What the exercise asks:
Only the lines from the start of the entries up to and including the line with "TransformerDecoder.set_lm_mode lm_mode" should be written out, exactly as they stand.

(Stored data entries)
(** X20 (cell mode through the layers).  [set_cell_mode] sets the two
    flags of the decoder first and then calls [set_cell_mode] of each layer
    in order.  When every layer accepts, all of them have been switched;
    when a layer raises, the call raises the same with the decoder's flags
    already set, the layers before it switched and the layers after it
    untouched. *)
Theorem decoder_set_cell_mode_spreads
    (s : decoder) (val : bool) (horizon : option Z) (lm_mode : bool) :
  let m := layer_set_cell_mode val horizon lm_mode in
  let flagged :=
    TransformerDecoder.set_lm_mode lm_mode
      (TransformerDecoder.set_cell_mode_attr val s) in
  ((forall l, In l (TransformerDecoder.layers s) -> fst (m l) = inr tt) ->
   dec_set_cell_mode val horizon lm_mode s
   = (inr tt,
      TransformerDecoder.set_layers
        (map (fun l => snd (m l)) (TransformerDecoder.layers s)) flagged))
  /\ (forall (before after : list Layer) (l l' : Layer) (e : exn),
         TransformerDecoder.layers s = before ++ l :: after ->
         (forall l0, In l0 before -> fst (m l0) = inr tt) ->
         m l = (inl e, l') ->
         dec_set_cell_mode val horizon lm_mode s
         = (inl e,
            TransformerDecoder.set_layers
              (map (fun l0 => snd (m l0)) before ++ l' :: after) flagged)).
Proof.
  cbv zeta. split.
  - intros Hall.
    unfold dec_set_cell_mode, TransformerDecoder.set_cell_mode. unmonad.
    cbn [TransformerDecoder.layers TransformerDecoder.set_lm_mode
         TransformerDecoder.set_cell_mode_attr].
    rewrite each_layer_all by exact Hall. reflexivity.
  - intros before after l l' e Hls Hbefore Hl.
    unfold dec_set_cell_mode, TransformerDecoder.set_cell_mode. unmonad.
    cbn [TransformerDecoder.layers TransformerDecoder.set_lm_mode
         TransformerDecoder.set_cell_mode_attr].
    rewrite Hls, (each_layer_raises _ before after l l' e Hbefore Hl).
    reflexivity.
Qed.

End Decoder_protocol.
(** C6, as stated, fails: the digest whose hash-index entry names the
    chunked backend is not requested; the digest that is requested is
    the one whose entry is the reference-only placeholder. *)
Lemma fetch_data_skips_chunked_entries :
  ~ requests_chunked_entries (test_connect data_server) iter_ascending
      save_all partial_hashes partial_index.
Proof.
  intros H.
  specialize (H _ _ _ _ _ _ _ fetch_data_partial_clone "h00"%string).
  destruct H as [_ H].
  destruct H as (schema & hashes & Hin & Hd).
  - split.
    + apply (bool_decide_unpack _). vm_compute. exact I.
    + eexists. vm_compute. reflexivity.
  - change (drop (length (log cloned_session)) (log after_fetch_data))
      with [FetchData "sch" {[ "h50"%string ]}] in Hin.
    apply list_elem_of_singleton in Hin. injection Hin as _ ->.
    apply elem_of_singleton in Hd. discriminate.
Qed.

Section Grouping.

Lemma group_append_grouped k v (m : list (string * list string)) k' d :
  grouped (group_append k v m) k' d <-> grouped m k' d \/ (k' = k /\ d = v).
Proof.
  unfold grouped. induction m as [|[k1 vs] m IH]; cbn [group_append].
  - split.
    + intros (l & Hl & Hd). apply list_elem_of_singleton in Hl.
      injection Hl as -> ->. apply list_elem_of_singleton in Hd. auto.
    + intros [(l & Hl & _)|[-> ->]]; [inversion Hl|].
      exists [v]. split; apply list_elem_of_singleton; reflexivity.
  - destruct (String.eqb_spec k1 k) as [->|Hne].
    + split.
      * intros (l & Hl & Hd). apply elem_of_cons in Hl as [Hl|Hl].
        -- injection Hl as -> ->. apply elem_of_app in Hd as [Hd|Hd].
           ++ left. exists vs. split; [left | exact Hd].
           ++ apply list_elem_of_singleton in Hd. auto.
        -- left. exists l. split; [right; exact Hl | exact Hd].
      * intros [(l & Hl & Hd)|[-> ->]].
        -- apply elem_of_cons in Hl as [Hl|Hl].
           ++ injection Hl as -> ->. exists (vs ++ [v]).
              split; [left | apply elem_of_app; auto].
           ++ exists l. split; [right; exact Hl | exact Hd].
        -- exists (vs ++ [v]). split; [left|].
           apply elem_of_app. right. apply list_elem_of_singleton. reflexivity.
    + split.
      * intros (l & Hl & Hd). apply elem_of_cons in Hl as [Hl|Hl].
        -- injection Hl as -> ->. left. exists vs. split; [left | exact Hd].
        -- destruct (proj1 IH) as [(l' & Hl' & Hd')|Heq]; [eauto | | auto].
           left. exists l'. split; [right; exact Hl' | exact Hd'].
      * intros [(l & Hl & Hd)|Heq].
        -- apply elem_of_cons in Hl as [Hl|Hl].
           ++ injection Hl as -> ->. exists vs. split; [left | exact Hd].
           ++ destruct (proj2 IH) as (l' & Hl' & Hd'); [left; eauto|].
              exists l'. split; [right; exact Hl' | exact Hd'].
        -- destruct (proj2 IH) as (l' & Hl' & Hd'); [right; exact Heq|].
           exists l'. split; [right; exact Hl' | exact Hd'].
Qed.

Lemma group_append_keys k v (m : list (string * list string)) :
  forall k', k' ∈ (group_append k v m).*1 <-> k' ∈ m.*1 \/ k' = k.
Proof.
  induction m as [|[k1 vs] m IH]; intros k'; cbn [group_append].
  - cbn. rewrite list_elem_of_singleton. split; [auto|].
    intros [H|H]; [inversion H | exact H].
  - destruct (String.eqb_spec k1 k) as [->|Hne]; cbn [fmap list_fmap fst].
    + rewrite elem_of_cons. tauto.
    + rewrite !elem_of_cons, IH. tauto.
Qed.

Lemma group_append_NoDup k v (m : list (string * list string)) :
  NoDup m.*1 -> NoDup (group_append k v m).*1.
Proof.
  induction m as [|[k1 vs] m IH]; cbn [group_append]; intros Hnd.
  - cbn. apply NoDup_singleton.
  - cbn [fmap list_fmap fst] in Hnd. apply NoDup_cons in Hnd as [Hk1 Hnd].
    destruct (String.eqb_spec k1 k) as [->|Hne]; cbn [fmap list_fmap fst].
    + apply NoDup_cons. auto.
    + apply NoDup_cons. split; [|auto].
      intros Hin. apply group_append_keys in Hin as [Hin| ->]; auto.
Qed.

Lemma group_append_nonempty k v (m : list (string * list string)) :
  Forall (fun g => g.2 <> []) m ->
  Forall (fun g => g.2 <> []) (group_append k v m).
Proof.
  induction m as [|[k1 vs] m IH]; cbn [group_append]; intros Hall.
  - constructor; [discriminate | constructor].
  - apply Forall_cons in Hall as [H1 Hall].
    destruct (String.eqb k1 k).
    + constructor; [|exact Hall]. cbn. destruct vs; discriminate.
    + constructor; [exact H1 | auto].
Qed.

Variable hashMap : gmap string hash_spec.

Lemma schema_hash_map_spec digests m g :
  schema_hash_map hashMap digests m = Ok g ->
  (forall k d, grouped g k d
               <-> grouped m k d
                   \/ (d ∈ digests /\ hashMap !! d = Some (Remote_50 k)))
  /\ (NoDup m.*1 -> NoDup g.*1)
  /\ (Forall (fun x => x.2 <> []) m -> Forall (fun x => x.2 <> []) g).
Proof.
  revert m. induction digests as [|x digests IH]; intros m; cbn [schema_hash_map].
  - intros [= <-]. split; [|auto]. intros k d. split; [auto|].
    intros [H|[H _]]; [exact H | inversion H].
  - destruct (hashMap !! x) as [v|] eqn:Hx; [|discriminate].
    cbn [of_option mbind result_bind].
    destruct v as [location|h]; cbn [backend_of schema_hash_of].
    + destruct (String.eqb (Hdf5.backend location) "50"); [discriminate|].
      intros Hg. destruct (IH _ Hg) as (Hgr & Hnd & Hne).
      split; [|auto]. intros k d. rewrite Hgr, elem_of_cons.
      split; [tauto|]. intros [H|[[->|H] Hd]]; [auto|congruence|auto].
    + change (String.eqb "50" "50") with true. cbv iota.
      cbn [mbind result_bind].
      intros Hg. destruct (IH _ Hg) as (Hgr & Hnd & Hne).
      split; [|split].
      * intros k d. rewrite Hgr, group_append_grouped, elem_of_cons.
        split.
        -- intros [[H|[-> ->]]|[H Hd]]; auto.
        -- intros [H|[[->|H] Hd]]; auto.
           left. right. split; congruence.
      * intros H. apply Hnd, group_append_NoDup, H.
      * intros H. apply Hne, group_append_nonempty, H.
Qed.

End Grouping.

Lemma schema_hash_map_total (hashMap : gmap string hash_spec) digests m :
  (forall d, d ∈ digests ->
     exists v, hashMap !! d = Some v
               /\ (backend_of v = "50"%string -> exists h, v = Remote_50 h)) ->
  exists g, schema_hash_map hashMap digests m = Ok g.
Proof.
  revert m. induction digests as [|x digests IH]; intros m Hall;
    cbn [schema_hash_map]; [eauto|].
  destruct (Hall x ltac:(left)) as (v & -> & Hv).
  cbn [of_option mbind result_bind].
  assert (Hrest : forall d, d ∈ digests ->
     exists v, hashMap !! d = Some v
               /\ (backend_of v = "50"%string -> exists h, v = Remote_50 h)).
  { intros d Hd. apply Hall. now right. }
  destruct (String.eqb_spec (backend_of v) "50") as [H50|_]; [|auto].
  destruct (Hv H50) as [h ->]. cbn [schema_hash_of mbind result_bind]. auto.
Qed.

Lemma requested_nil d : ~ requested [] d.
Proof. intros (schema & hashes & Hin & _). inversion Hin. Qed.

Lemma requested_app a b d :
  requested (a ++ b) d <-> requested a d \/ requested b d.
Proof.
  unfold requested. split.
  - intros (schema & hashes & Hin & Hd). apply elem_of_app in Hin as [Hin|Hin];
      [left | right]; eauto.
  - intros [(schema & hashes & Hin & Hd)|(schema & hashes & Hin & Hd)];
      exists schema, hashes; (split; [apply elem_of_app; auto | exact Hd]).
Qed.

Section FetchDataProps.

Variable connect : string -> result server.
Variable set_iter : gset string -> list string.
Variable CW_data :
  string -> list (string * string) -> option string -> repo
  -> list string * repo.
Variable data_hashes : repo -> string -> list string.
Variable hash_index : gmap string string -> gmap string hash_spec.

(** The loop for one schema does what [retries] says. *)
Lemma fetch_group_retries fuel client schema hashes s s' :
  fetch_group CW_data fuel client schema hashes s = Some s' ->
  retries CW_data client schema hashes s s'.
Proof.
  revert hashes s. induction fuel as [|fuel IH]; intros hashes s;
    cbn [fetch_group]; [discriminate|].
  case_bool_decide as Hempty.
  - intros [= <-]. subst hashes. constructor.
  - cbn [local set_log].
    destruct (CW_data _ _ _ _) as [saved st] eqn:Hcw. intros Hrun.
    eapply retries_step; [exact Hempty | exact Hcw | apply IH, Hrun].
Qed.

Lemma fetch_groups_runs fuel client groups s s' :
  fetch_groups CW_data fuel client groups s = Some s' ->
  group_runs CW_data client groups s s'.
Proof.
  revert s. induction groups as [|[schema digests] groups IH]; intros s;
    cbn [fetch_groups].
  - intros [= <-]. constructor.
  - destruct (fetch_group _ _ _ _ _ _) as [s1|] eqn:H1; [|discriminate].
    intros Hrest. econstructor; [apply (fetch_group_retries _ _ _ _ _ _ H1)|].
    apply IH, Hrest.
Qed.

Exercise output:
(** X20 (cell mode through the layers).  [set_cell_mode] sets the two
    flags of the decoder first and then calls [set_cell_mode] of each layer
    in order.  When every layer accepts, all of them have been switched;
    when a layer raises, the call raises the same with the decoder's flags
    already set, the layers before it switched and the layers after it
    untouched. *)
Theorem decoder_set_cell_mode_spreads
    (s : decoder) (val : bool) (horizon : option Z) (lm_mode : bool) :
  let m := layer_set_cell_mode val horizon lm_mode in
  let flagged :=
    TransformerDecoder.set_lm_mode lm_mode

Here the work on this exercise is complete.